Richard Williams was a fly-on-the-wall Melody Maker journalist when John Lennon made one of the great Christmas records with producer Phil Spector in New York. Nearly 20 years later, he relived the experience in this wonderful piece——Barney Hoskyns, Editorial Director, Rock's Backpages
Up on the 17th floor of the St Regis Hotel in New York City, John Lennon is learning to type.
P...I...M...P, he types. I AM A PIMP.
"It's great," he says, "Yoko's teaching me." John is in his bedroom, surrounded by the detritus of creation: guitars, books, notepads, nylon-tipped pens, and... a box full of Elvis Presley singles.
"I asked someone to get all his old singles for me," he says, now down on his hands and knees, opening the box and spilling the bright red RCA labels over the floor.
The next 10 minutes are spent sorting them out. 'My Baby Left Me', 'Hound Dog', 'One Night' and the old Sun classics are in one pile, while crap like 'Bossa Nova Baby' and 'Are You Lonesome Tonight?' go on another.
"I'm gonna have a jukebox with just Elvis records on it. Isn't it great?"
In the next room, the living room, is still more tribute to the life and works of a total media freak. There are piles of Yoko's book, Grapefruit, stacks of big film cans, and a hi-fi.

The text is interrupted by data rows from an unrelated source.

(* ===== verification/_CoqProject ===== *)
-Q . S2P
Prelude.v
Collections.v
Json.v
Action.v
Ids.v
PolicyTypes.v
HardDeny.v
Override.v
Cache.v
Hydration.v
Explain.v
Conditions.v
CondParser.v
CondSound.v
CondRoundtrip.v
CondEval.v
Bundle.v
Pipeline.v
Kernel.v
Records.v
Redaction.v
Receipt.v
ChainSound.v
Segment.v
Compaction.v
EvidenceLog.v
LogSound.v
StateError.v
Lifecycle.v
DispatchQueue.v
Adapters.v
Approvals.v
Rollback.v
Emit.v
RtPipeline.v
RtSound.v
Runtime.v
RtEvidence.v
RtDemo.v
SgrTypes.v
SgrGraph.v
SgrFsm.v
SgrEval.v
SgrKahn.v
SgrTarjan.v
SgrSound.v
SgrAdapters.v
SgrRuntime.v
SgrDemo.v
FsTypes.v
FsStore.v
FsNamespace.v
FsQuery.v
FsQueryParser.v
FsQuerySound.v
FsSound.v
FsMove.v
FsCollect.v
FsProps.v
FsDemo.v
VaultTypes.v
VaultCrypto.v
VaultBroker.v
VaultIdentity.v
VaultOverride.v
VaultSound.v
VaultLife.v
VaultKeys.v
VaultCatalog.v
VaultGrants.v
VaultDemo.v
CapTokens.v
CapsuleRollback.v
CapsuleScheduler.v
ApprovalGate.v
Sandbox.v
Confinement.v
Recovery.v
RecoveryBoot.v
SelfHealing.v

His travelling record collection includes albums by Bo Diddley (three), Chuck Berry (two), Lenny Bruce (six), the Mothers (everything), Paul McCartney (Ram — and it's been played at least once), and Link Wray (with cover inscribed "To John and Yoko — thanks for remembering — Peace, Link Wray").
The story behind the Wray inscription is that John and Yoko were getting out of the lift at 1700 Broadway, which houses Allen Klein's office, when they were confronted by Wray, who was going up to Polydor's offices in the same building.
Wray apparently said, "Hey — John and Yoko." John didn't say anything to him, but turned to Yoko and breathed, "Yoko, that's Link Wray. Without him..." Whether it's true or merely apocryphal, it illustrates one of John's most endearing characteristics: he remembers.
Back in the bedroom, John's talking about the Plastic Ono Band, and his plans for going on the road early in 1972.
"I've got a lot to learn," he sighs. "It's been seven years, you know...but it's important to get the band on the road, to get tight. It's been fun just turning up at odd gigs like Toronto and the Lyceum and the Fillmore, but I'm sick of having to sing 'Blue Suede Shoes' because we haven't rehearsed anything."
To that end, the band will have a nucleus of John (guitar and vocals), Yoko (vocals), Nicky Hopkins (piano), Klaus Voorman (bass), and Jim Keltner (drums). With luck, there'll also be Phil Spector on guitar and vocals, on stage for the first time since the Teddy Bears (which comes into the Believe-It-When-You-See-It department), and a lead guitarist. John wrote to Eric Clapton, offering him the gig, but Eric isn't too well and didn't reply.
"We'll probably get some kid who just walks in and knocks us out. D'you know anything about a guy called Roy Buchanan? He's supposed to be the greatest, but I've never heard of him. I'll have to find out. I don't want to play lead — I'm just an amateur."
But the flexibility will still be there, and other musicians will be able to come and go as they wish. The nucleus will ensure that they don't have to jam all night on old 12-bars. John wants to make the whole thing into a travelling circus, sending Yippie leader Jerry Rubin ahead of the troupe to round up local bands and street theatre groups in whatever cities they're playing. As an illustration of the kind of people they want, John mentioned David Peel and the Lower East Side in New York, and the Pink Fairies in London.